(** ** Class [AddressBook] *)

Module Book.
Import Exc Fields Rec Datetime.
Local Open Scope py_scope.

(** The dictionary [self.data]: keys in insertion order, each key once. *)
Definition AddressBook : Type := list (string * ContactRecord).

Fixpoint dict_get (k : string) (d : AddressBook) : option ContactRecord :=
  match d with
  | [] => None
  | (k', v) :: d' => if String.eqb k' k then Some v else dict_get k d'
  end.

Definition dict_mem (k : string) (d : AddressBook) : bool :=
  match dict_get k d with Some _ => true | None => false end.

(** [d[k] = v]: an existing key keeps its place, a new key goes last. *)
Fixpoint dict_set (k : string) (v : ContactRecord) (d : AddressBook) : AddressBook :=
  match d with
  | [] => [(k, v)]
  | (k', v') :: d' =>
      if String.eqb k' k then (k', v) :: d'
      else (k', v') :: dict_set k v d'
  end.

(** [del d[k]] for a key that is present (and no change otherwise). *)
Fixpoint dict_del (k : string) (d : AddressBook) : AddressBook :=
  match d with
  | [] => []
  | (k', v') :: d' =>
      if String.eqb k' k then d' else (k', v') :: dict_del k d'
  end.

(** [AddressBook.add_record] *)
Definition add_record (record : ContactRecord) (book : AddressBook) : AddressBook :=
  dict_set (PyStr.lower (value (name record))) record book.

(** [AddressBook.find] *)
Definition find (n : string) (book : AddressBook) : option ContactRecord :=
  dict_get (PyStr.lower n) book.

(** [AddressBook.delete] *)
Definition delete (n : string) (book : AddressBook) : AddressBook :=
  if dict_mem (PyStr.lower n) book then dict_del (PyStr.lower n) book else book.

(** The loop of [get_birthdays_per_week] over [self.data.values()]. *)
Fixpoint upcoming_loop (today next_week : datetime)
    (records : list ContactRecord) (upcoming_birthdays : list (string * string))
  : result (list (string * string)) :=
  match records with
  | [] => Ok upcoming_birthdays
  | record :: rest =>
      match birthday record with
      | Some b =>
          parsed <~ Strptime.strptime (value b) ;;
          birthday_date <~ replace_year parsed (year today) ;;
          if dt_ltb today birthday_date && dt_leb birthday_date next_week
          then upcoming_loop today next_week rest
                 (upcoming_birthdays ++ [(value (name record), value b)])
          else upcoming_loop today next_week rest upcoming_birthdays
      | None => upcoming_loop today next_week rest upcoming_birthdays
      end
  end.

(** [AddressBook.get_birthdays_per_week], with [datetime.now()] as [today]. *)
Definition get_birthdays_per_week (today : datetime) (book : AddressBook)
  : result (list (string * string)) :=
  next_week <~ add_days today 7 ;;
  upcoming_loop today next_week (map snd book) [].

(** [contacts[key]] hands out the record itself: what a method does to the
    record is seen in the book, also when the method ends with an
    exception. *)
Definition with_record {A} (key : string) (m : M ContactRecord A)
  : M AddressBook A :=
  fun book =>
    match dict_get key book with
    | None => (Raise (KeyError key), book)
    | Some record =>
        let (res, record') := m record in (res, dict_set key record' book)
    end.

(** A method run on a record that is not yet in any book. *)
Definition on_local {S A} (m : M ContactRecord A) (record : ContactRecord)
  : M S (A * ContactRecord) :=
  fun s =>
    match m record with
    | (Ok a, record') => (Ok (a, record'), s)
    | (Raise e, _) => (Raise e, s)
    end.

End Book.

(** ** The command handlers *)

Module Handlers.
Import Exc Fields Rec Book.
Import PyStr.
Local Open Scope py_scope.

(** The decorator [input_error]. *)
Definition input_error {S} (func : M S text) : M S text :=
  try_except func
    (fun e => match e with
              | ValueError _ => Some (ret (T "Give me name and phone please."))
              | KeyError _ => Some (ret (T "Enter user name."))
              | IndexError _ => Some (ret (T "Give me name and phone please."))
              | PhoneValidationError _ =>
                  Some (ret (T "Phone number must be a 10-digit number"))
              | BirthdayError _ => Some (ret (T "Invalid date format for birthday"))
              | _ => None
              end).

(** [a, b = args] *)
Definition unpack2 (args : list string) : result (string * string) :=
  match args with
  | [a; b] => Ok (a, b)
  | _ :: _ :: _ :: _ => Raise (ValueError "too many values to unpack (expected 2)")
  | _ => Raise (ValueError "not enough values to unpack (expected 2)")
  end.

(** [args[0]] *)
Definition first_arg (args : list string) : result string :=
  match args with
  | a :: _ => Ok a
  | [] => Raise (IndexError "list index out of range")
  end.

(** [if message:] on what [Record.add_phone] answered. *)
Definition truthy (message : option string) : bool :=
  match message with
  | None | Some EmptyString => false
  | Some _ => true
  end.

Definition phone_list (record : ContactRecord) : string :=
  join "; " (map Field_str (phones record)).

Definition add_contact (args : list string) : M AddressBook text :=
  input_error
    (if Nat.ltb (List.length args) 2 then ret (T "Give me name and phone please.")
     else
       p <- lift (unpack2 args) ;;
       let (name, phone) := (p : string * string) in
       contacts <- get ;;
       if negb (dict_mem name contacts) then
         record <- lift (init (lower name)) ;;
         r <- on_local (add_phone phone) record ;;
         modify (add_record (snd r)) ;;;
         ret (T "Contact added.")
       else ret (T "Contact already exists. Use 'change' to update.")).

# Assigned task
Please copy every line from the entries that includes the word "method".

# Answer to this exercise
(** [contacts[key]] hands out the record itself: what a method does to the
    record is seen in the book, also when the method ends with an
(** A method run on a record that is not yet in any book. *)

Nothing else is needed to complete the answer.